Another Catastrophic 30Y Auction Triggers The Alarm Ahead Of Tomorrow’s Nosebleeding CPI Print

Another Catastrophic 30Y Auction Triggers The Alarm Ahead Of Tomorrow’s Nosebleeding CPI Print

If this week’s 3Y auction was stellar (thanks to a surge of short covering), yesterday’s 10Y mediocre (despite significant short covering), then today’s 30Y was almost catastrophic, and could have been much uglier than last month’s “30Y Tantrum” auction if it wasn’t for the massive short covering into the auction, which made the auction somewhat better than it could have been. To be sure, tomorrow’s CPI print was surely a major factor in the lack of buyside demand for the ultra-long dated paper.

Pricing at a high yield of 1.895%, the auction tailed the When issued 1.863% by a whopping 3.2bps, which was better than last month’s devastating 5.2bps tail but as a reminder this has been a month where shorts get squeezed hard into the auction as pricing has been very special in repo. In other words, if it wasn’t for the shorts, today’s tail would have easily been bigger than last month’s catastrophic 5.2bps tail.

The bid to cover was just ugly too, and while not quite as ugly as last month’s 2.202, it printed at 2.219, well below the six-auction average of 2.290.
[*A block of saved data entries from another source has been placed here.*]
(* ===== verification/Pipeline.v ===== *)
(** [src/chainman/blocksync.rs]: the batches of blocks: blocks that come in order, the
    tasks that process them side by side, and the write of a batch while the next one is
    processed. *)
From S2P Require Import Prelude.
From S2P Require Import Extern.
From S2P Require Import Buffer.
From S2P Require Import Varint.
From S2P Require Import Arena.
From S2P Require Import Wire.
From S2P Require Import Header.
From S2P Require Import Tx.
From S2P Require Import Block.
From S2P Require Import Loops.
From S2P Require Import Script.
From S2P Require Import Weight.
From S2P Require Import Address.
From S2P Require Import Analyze.
From S2P Require Import Store.
From S2P Require Import Queries.
From S2P Require Import Float.
From S2P Require Import Process.

(** * The model *)

(** How far the task of a block is: it was spawned, it has the outputs from the database,
    it has the results, or it has ended. *)
Inductive Phase :=
| Spawned
| Fetched (deps_from_disk : list TxOut)
| Analyzed (analyzed : list SerializedTx) (metrics : BlockMetrics) (ascii : bytes)
| Ended.

Record Task := mkTask {
  tk_block : Block;
  tk_index : Z;
  tk_phase : Phase;
}.

Definition set_phase (t : Task) (phase : Phase) : Task := mkTask (tk_block t) (tk_index t) phase.

Definition DEFAULT_MAX_BLOCKS_PER_FLUSH : Z := 64.

Section pipeline.
Context `{RocksDb, Layout, UnstableSort}.

(** What the task that writes a batch was given. *)
Record Flush := mkFlush {
  fl_blocks : list hash;
  fl_analyzed : list (list SerializedTx);
  fl_asciis : list bytes;
  fl_metrics : list BlockMetrics;
  fl_arena : Arena;
}.

(** The state of [receive_and_process_blocks]: what the channel will give, the current
    batch with its tasks, and the write of the previous batch as long as it runs. *)
Record Sync := mkSync {
  sy_recv : list Block;
  sy_state : ChainSyncState;
  sy_arena : Arena;
  sy_blocks : list hash;
  sy_tasks : list Task;
  sy_flush : option Flush;
  sy_previous_arena : Arena;
  sy_db : Databases;
}.

Definition set_tasks (y : Sync) (tasks : list Task) : Sync :=
  mkSync (sy_recv y) (sy_state y) (sy_arena y) (sy_blocks y) tasks (sy_flush y) (sy_previous_arena y) (sy_db y).

(** The state for the next batch: the outputs of this one become the previous ones. *)
Definition next_state (s : ChainSyncState) : ChainSyncState :=
  mkChainSyncState ∅ (current_txouts s) [] [] [].

Context (max_blocks_per_flush : Z).

(** The steps. The tasks of a batch run in any order, those of a task keep theirs; what a task does between
    two locks of the state is one step. The write of an empty batch, after the channel was
    closed, panics and is left out. *)
Inductive sync_step : Sync → Sync → Prop :=
| step_receive recv block s arena blocks tasks flush previous d s' index arena' :
    (** [get_next_batch_to_flush] takes a block *)
    len blocks < max_blocks_per_flush →
    accept_block s block arena = Ok (s', index, arena') →
    sync_step (mkSync (block :: recv) s arena blocks tasks flush previous d)
      (mkSync recv s' arena' (blocks ++ [bh_hash (block_header block)]) (tasks ++ [mkTask block index Spawned])
         flush previous d)
| step_fetch y before t after deps :
    (** a task gets what it needs from the database *)
    sy_tasks y = before ++ t :: after → tk_phase t = Spawned →
    fetch_missing_dependencies (sy_db y) (sy_state y) (tk_block t) = Ok deps →
    sync_step y (set_tasks y (before ++ set_phase t (Fetched deps) :: after))
| step_cancel y before t after e :
    (** or does not, and ends *)
    sy_tasks y = before ++ t :: after → tk_phase t = Spawned →
    fetch_missing_dependencies (sy_db y) (sy_state y) (tk_block t) = Err e →
    sync_step y (set_tasks y (before ++ set_phase t Ended :: after))
| step_analyze recv s arena blocks before t after flush previous d deps analyzed metrics ascii arena' :
    tk_phase t = Fetched deps →
    analyze_block s (tk_block t) deps arena = Finished (Ok (analyzed, metrics, ascii, arena')) →
    sync_step (mkSync recv s arena blocks (before ++ t :: after) flush previous d)
      (mkSync recv s arena' blocks (before ++ set_phase t (Analyzed analyzed metrics ascii) :: after)
         flush previous d)
| step_results recv s arena blocks before t after flush previous d analyzed metrics ascii s' :
    tk_phase t = Analyzed analyzed metrics ascii →
    set_results s (tk_index t) analyzed metrics ascii = Ok s' →
    sync_step (mkSync recv s arena blocks (before ++ t :: after) flush previous d)
      (mkSync recv s' arena blocks (before ++ set_phase t Ended :: after) flush previous d)
| step_next recv s arena blocks tasks previous d :
    (** the batch is complete and the write of the one before has ended *)
    blocks ≠ [] → Forall (λ t, tk_phase t = Ended) tasks →
    sync_step (mkSync recv s arena blocks tasks None previous d)
      (mkSync recv (next_state s) (reset previous) [] []
         (Some (mkFlush blocks (current_analyzed s) (coinbase_asciis s) (current_metrics s) arena)) arena d)
| step_write y f d' marks arena' :
    sy_flush y = Some f →
    write_analyzed_txs (sy_db y) (fl_blocks f) (fl_analyzed f) (fl_asciis f) (fl_metrics f) (fl_arena f)
      = Ok (d', marks, arena') →
    sync_step y (mkSync (sy_recv y) (sy_state y) (sy_arena y) (sy_blocks y) (sy_tasks y) None (sy_previous_arena y) d').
The internals were also ugly, with Indirects taking down 60.8%, slightly stronger than last month’s 59.0%, if also below the recent average of 64.2%. And with Directs taking down 18.5%, this left Dealers with 20.71%.

The near record tail on a day that saw the curve tighten aggressively, sparked broad based revulsion – especially since traders were expecting a far better result due to the residual short overhang – and moments after the results of the catastrophic 30Y auction were revealed, the curve spiked, with the long-end spiking for the second month in a row.

And just in case the Fed is still unclear what is going on, this is the market – some six months the Fed has to hike rates – tantruming and making it clear that it will not buy paper anywhere close to current levels if the Fed indeed abandons its QE commitment and subsequently hikes rates. Because two huge tails in a row is the clearest signal the market can send to Powell about what comes next if the Fed does not halt tapering soon. And with another nosebleeding CPI print on deck tomorrow, we can only imagine what will happen if we get a 7% print.

Last month we said, “brace for far, far uglier auctions in the coming months from a market that is now fully habituated to getting everything it wants from the Fed.” Today’s auction confirmed just that.

We also said that at this rate, the market will get what it wants, namely another QE, “it just has to wait a bit until stocks drops 10% or so before Powell throws in the towel.” We still believe this is precisely what will happen.